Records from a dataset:
· · ·
Definition Hacl_Impl_BignumQ_Mul_div_248 (out t : list Z) : list Z :=
  let x4 := t.[4] in
  let x5 := t.[5] in
  let x6 := t.[6] in
  let x7 := t.[7] in
  let x8 := t.[8] in
  let x9 := t.[9] in
  let z0 := (((x5 & 0xffffff) << 32) .| (x4 >> 24))%u64 in
  let z1 := (((x6 & 0xffffff) << 32) .| (x5 >> 24))%u64 in
  let z2 := (((x7 & 0xffffff) << 32) .| (x6 >> 24))%u64 in
  let z3 := (((x8 & 0xffffff) << 32) .| (x7 >> 24))%u64 in
  let z4 := (((x9 & 0xffffff) << 32) .| (x8 >> 24))%u64 in
  Hacl_Lib_Create64_make_h64_5 out z0 z1 z2 z3 z4.

Definition Hacl_Impl_BignumQ_Mul_div_264 (out t : list Z) : list Z :=
  let x4 := t.[4] in
  let x5 := t.[5] in
  let x6 := t.[6] in
  let x7 := t.[7] in
  let x8 := t.[8] in
  let x9 := t.[9] in
  let z0 := (((x5 & 0xffffffffff) << 16) .| (x4 >> 40))%u64 in
  let z1 := (((x6 & 0xffffffffff) << 16) .| (x5 >> 40))%u64 in
  let z2 := (((x7 & 0xffffffffff) << 16) .| (x6 >> 40))%u64 in
  let z3 := (((x8 & 0xffffffffff) << 16) .| (x7 >> 40))%u64 in
  let z4 := (((x9 & 0xffffffffff) << 16) .| (x8 >> 40))%u64 in
  Hacl_Lib_Create64_make_h64_5 out z0 z1 z2 z3 z4.

Definition Hacl_Impl_BignumQ_Mul_add_modq_ (out x y : list Z) : list Z :=
  let tmp := replicate 5 0 in
  let x0 := x.[0] in
  let x1 := x.[1] in
  let x2 := x.[2] in
  let x3 := x.[3] in
  let x4 := x.[4] in
  let y0 := y.[0] in
  let y1 := y.[1] in
  let y2 := y.[2] in
  let y3 := y.[3] in
  let y4 := y.[4] in
  let z0 := (x0 + y0)%u64 in
  let z1 := (x1 + y1)%u64 in
  let z2 := (x2 + y2)%u64 in
  let z3 := (x3 + y3)%u64 in
  let z4 := (x4 + y4)%u64 in
  let carry1 := (z0 >> 56)%u64 in
  let x01 := (z0 & 0xffffffffffffff)%u64 in
  let z1_ := (z1 + carry1)%u64 in
  let carry2 := (z1_ >> 56)%u64 in
  let x11 := (z1_ & 0xffffffffffffff)%u64 in
  let z2_ := (z2 + carry2)%u64 in
  let carry3 := (z2_ >> 56)%u64 in
  let x21 := (z2_ & 0xffffffffffffff)%u64 in
  let z3_ := (z3 + carry3)%u64 in
  let carry4 := (z3_ >> 56)%u64 in
  let x31 := (z3_ & 0xffffffffffffff)%u64 in
  let x41 := (z4 + carry4)%u64 in
  let tmp := Hacl_Lib_Create64_make_h64_5 tmp x01 x11 x21 x31 x41 in
  Hacl_Impl_BignumQ_Mul_subm_conditional out tmp.

Definition Hacl_Impl_BignumQ_Mul_add_modq (out x y : list Z) : list Z :=
  Hacl_Impl_BignumQ_Mul_add_modq_ out x y.

Section Wide.
Context {T : Type} {U128Ops : UInt128Ops T}.

Definition Hacl_Lib_Create128_make_h128_9 (b : list T) (s0 s1 s2 s3 s4 s5 s6 s7 s8 : T) : list T :=
  let b := b.[0 <- s0] in
  let b := b.[1 <- s1] in
  let b := b.[2 <- s2] in
  let b := b.[3 <- s3] in
  let b := b.[4 <- s4] in
  let b := b.[5 <- s5] in
  let b := b.[6 <- s6] in
  let b := b.[7 <- s7] in
  b.[8 <- s8].

Definition Hacl_Impl_BignumQ_Mul_low_mul_5 (z x y : list Z) : list Z :=
  let x0 := x.[0] in
  let x1 := x.[1] in
  let x2 := x.[2] in
  let x3 := x.[3] in
  let x4 := x.[4] in
  let y0 := y.[0] in
  let y1 := y.[1] in
  let y2 := y.[2] in
  let y3 := y.[3] in
  let y4 := y.[4] in
  let xy00 : T := u128_mul_wide x0 y0 in
  let xy01 : T := u128_mul_wide x0 y1 in
  let xy02 : T := u128_mul_wide x0 y2 in
  let xy03 : T := u128_mul_wide x0 y3 in
  let xy04 : T := u128_mul_wide x0 y4 in
  let xy10 : T := u128_mul_wide x1 y0 in
  let xy11 : T := u128_mul_wide x1 y1 in
  let xy12 : T := u128_mul_wide x1 y2 in
  let xy13 : T := u128_mul_wide x1 y3 in
  let xy20 : T := u128_mul_wide x2 y0 in
  let xy21 : T := u128_mul_wide x2 y1 in
  let xy22 : T := u128_mul_wide x2 y2 in
  let xy30 : T := u128_mul_wide x3 y0 in
  let xy31 : T := u128_mul_wide x3 y1 in
  let xy40 : T := u128_mul_wide x4 y0 in
  let x5 := xy00 in
  let carry1 := u128_shift_right x5 56 in
  let t0 := (u128_to_u64 x5 & 0xffffffffffffff)%u64 in
  let x6 := u128_add (u128_add xy01 xy10) carry1 in
  let carry2 := u128_shift_right x6 56 in
  let t11 := (u128_to_u64 x6 & 0xffffffffffffff)%u64 in
  let x7 := u128_add (u128_add (u128_add xy02 xy11) xy20) carry2 in
  let carry3 := u128_shift_right x7 56 in
  let t21 := (u128_to_u64 x7 & 0xffffffffffffff)%u64 in
  let x8 := u128_add (u128_add (u128_add (u128_add xy03 xy12) xy21) xy30) carry3 in
  let carry4 := u128_shift_right x8 56 in
  let t31 := (u128_to_u64 x8 & 0xffffffffffffff)%u64 in
  let t4 := (u128_to_u64 (u128_add (u128_add (u128_add (u128_add (u128_add xy04 xy13) xy22) xy31) xy40) carry4)
             & 0xffffffffff)%u64 in
  Hacl_Lib_Create64_make_h64_5 z t0 t11 t21 t31 t4.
· · ·
What is needed is every line from the start of the entries through the line containing "let z4 := (x4 + y4)%u64 in", returned word for word and nothing else.

» **SOLVED PROBLEM**
Definition Hacl_Impl_BignumQ_Mul_div_248 (out t : list Z) : list Z :=
  let x4 := t.[4] in
  let x5 := t.[5] in
  let x6 := t.[6] in
  let x7 := t.[7] in
  let x8 := t.[8] in
  let x9 := t.[9] in
  let z0 := (((x5 & 0xffffff) << 32) .| (x4 >> 24))%u64 in
  let z1 := (((x6 & 0xffffff) << 32) .| (x5 >> 24))%u64 in
  let z2 := (((x7 & 0xffffff) << 32) .| (x6 >> 24))%u64 in
  let z3 := (((x8 & 0xffffff) << 32) .| (x7 >> 24))%u64 in
  let z4 := (((x9 & 0xffffff) << 32) .| (x8 >> 24))%u64 in
  Hacl_Lib_Create64_make_h64_5 out z0 z1 z2 z3 z4.

Definition Hacl_Impl_BignumQ_Mul_div_264 (out t : list Z) : list Z :=
  let x4 := t.[4] in
  let x5 := t.[5] in
  let x6 := t.[6] in
  let x7 := t.[7] in
  let x8 := t.[8] in
  let x9 := t.[9] in
  let z0 := (((x5 & 0xffffffffff) << 16) .| (x4 >> 40))%u64 in
  let z1 := (((x6 & 0xffffffffff) << 16) .| (x5 >> 40))%u64 in
  let z2 := (((x7 & 0xffffffffff) << 16) .| (x6 >> 40))%u64 in
  let z3 := (((x8 & 0xffffffffff) << 16) .| (x7 >> 40))%u64 in
  let z4 := (((x9 & 0xffffffffff) << 16) .| (x8 >> 40))%u64 in
  Hacl_Lib_Create64_make_h64_5 out z0 z1 z2 z3 z4.

Definition Hacl_Impl_BignumQ_Mul_add_modq_ (out x y : list Z) : list Z :=
  let tmp := replicate 5 0 in
  let x0 := x.[0] in
  let x1 := x.[1] in
  let x2 := x.[2] in
  let x3 := x.[3] in
  let x4 := x.[4] in
  let y0 := y.[0] in
  let y1 := y.[1] in
  let y2 := y.[2] in
  let y3 := y.[3] in
  let y4 := y.[4] in
  let z0 := (x0 + y0)%u64 in
  let z1 := (x1 + y1)%u64 in
  let z2 := (x2 + y2)%u64 in
  let z3 := (x3 + y3)%u64 in
  let z4 := (x4 + y4)%u64 in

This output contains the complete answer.